If base_extend = True, this will return a 2-dimensional space generated by the plus and minus eigensymbols of \(f\). If base_extend = False it will return a larger space spanned by the eigensymbols of \(f\) and its Galois conjugates.
(NB: “Galois conjugates” needs to be interpreted carefully – see the last example below.)
\(A\) should be an ambient space (because non-ambient spaces don’t implement base_extend).
EXAMPLES:
sage: from sage.modular.local_comp.type_space import find_in_space
Easy case (\(f\) has rational coefficients):
sage: f = Newform('99a'); f
q - q^2 - q^4 - 4*q^5 + O(q^6)
sage: A = ModularSymbols(GammaH(99, [13]))
sage: find_in_space(f, A)
Modular Symbols subspace of dimension 2 of Modular Symbols space of dimension 25 for Congruence Subgroup Gamma_H(99) with H generated by [13] of weight 2 with sign 0 and over Rational Field
Harder case:
sage: f = Newforms(23, names='a')[0]
sage: A = ModularSymbols(Gamma1(23))
sage: find_in_space(f, A, base_extend=True)
Modular Symbols subspace of dimension 2 of Modular Symbols space of dimension 45 for Gamma_1(23) of weight 2 with sign 0 and over Number Field in a0 with defining polynomial x^2 + x - 1
sage: find_in_space(f, A, base_extend=False)
Modular Symbols subspace of dimension 4 of Modular Symbols space of dimension 45 for Gamma_1(23) of weight 2 with sign 0 and over Rational Field
An example with character, indicating the rather subtle behaviour of base_extend:
sage: chi = DirichletGroup(5).0
sage: f = Newforms(chi, 7, names='c')[0]; f # long time (4s on sage.math, 2012)

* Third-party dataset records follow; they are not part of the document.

Lemma hex_digit_not_x d : Hex.hex_digit d <> "x"%char /\ Hex.hex_digit d <> "X"%char.
Proof.
  unfold Hex.hex_digit.
  destruct d as [|p|p];
    try (repeat match goal with |- context [match ?q with _ => _ end] => destruct q end);
    split; discriminate.
Qed.

Lemma hex_decode_digits k z acc a :
  Hex.hex_decode (Hex.hex_digits k z acc) a =
  Hex.hex_decode acc (a * 16 ^ Z.of_nat k + z mod 16 ^ Z.of_nat k).
Proof.
  revert z acc a. induction k as [|k IH]; intros z acc a.
  - simpl. rewrite Z.mod_1_r. f_equal. lia.
  - simpl Hex.hex_digits. rewrite IH. simpl Hex.hex_decode.
    rewrite hex_val_digit by (apply Z.mod_pos_bound; lia).
    f_equal. rewrite Nat2Z.inj_succ, Z.pow_succ_r by lia.
    rewrite Z.rem_mul_r by (try apply Z.pow_pos_nonneg; lia).
    ring.
Qed.

Lemma hex_digits_length k z acc :
  String.length (Hex.hex_digits k z acc) = (k + String.length acc)%nat.
Proof.
  revert z acc. induction k as [|k IH]; intros z acc; simpl; [reflexivity|].
  rewrite IH. simpl. lia.
Qed.

Lemma hex_digits_front k z d1 d2 r :
  exists e1 e2 r',
    Hex.hex_digits k z (String (Hex.hex_digit d1) (String (Hex.hex_digit d2) r)) =
    String (Hex.hex_digit e1) (String (Hex.hex_digit e2) r').
Proof.
  revert z d1 d2 r. induction k as [|k IH]; intros z d1 d2 r; simpl; [eauto|].
  apply (IH (z / 16) (z mod 16) d1 (String (Hex.hex_digit d2) r)).
Qed.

q + c0*q^2 + (zeta4*c0 - 5*zeta4 + 5)*q^3 + ((-5*zeta4 - 5)*c0 + 24*zeta4)*q^4 + ((10*zeta4 - 5)*c0 - 40*zeta4 - 55)*q^5 + O(q^6)
sage: find_in_space(f, ModularSymbols(Gamma1(5), 7), base_extend=True) # long time
Modular Symbols subspace of dimension 2 of Modular Symbols space of dimension 12 for Gamma_1(5) of weight 7 with sign 0 and over Number Field in c0 with defining polynomial x^2 + (5*zeta4 + 5)*x - 88*zeta4 over its base field
sage: find_in_space(f, ModularSymbols(Gamma1(5), 7), base_extend=False) # long time (27s on sage.math, 2012)
Modular Symbols subspace of dimension 4 of Modular Symbols space of dimension 12 for Gamma_1(5) of weight 7 with sign 0 and over Cyclotomic Field of order 4 and degree 2
Note that the base ring in the second example is \(\QQ(\zeta_4)\) (the base ring of the character of \(f\)), not \(\QQ\).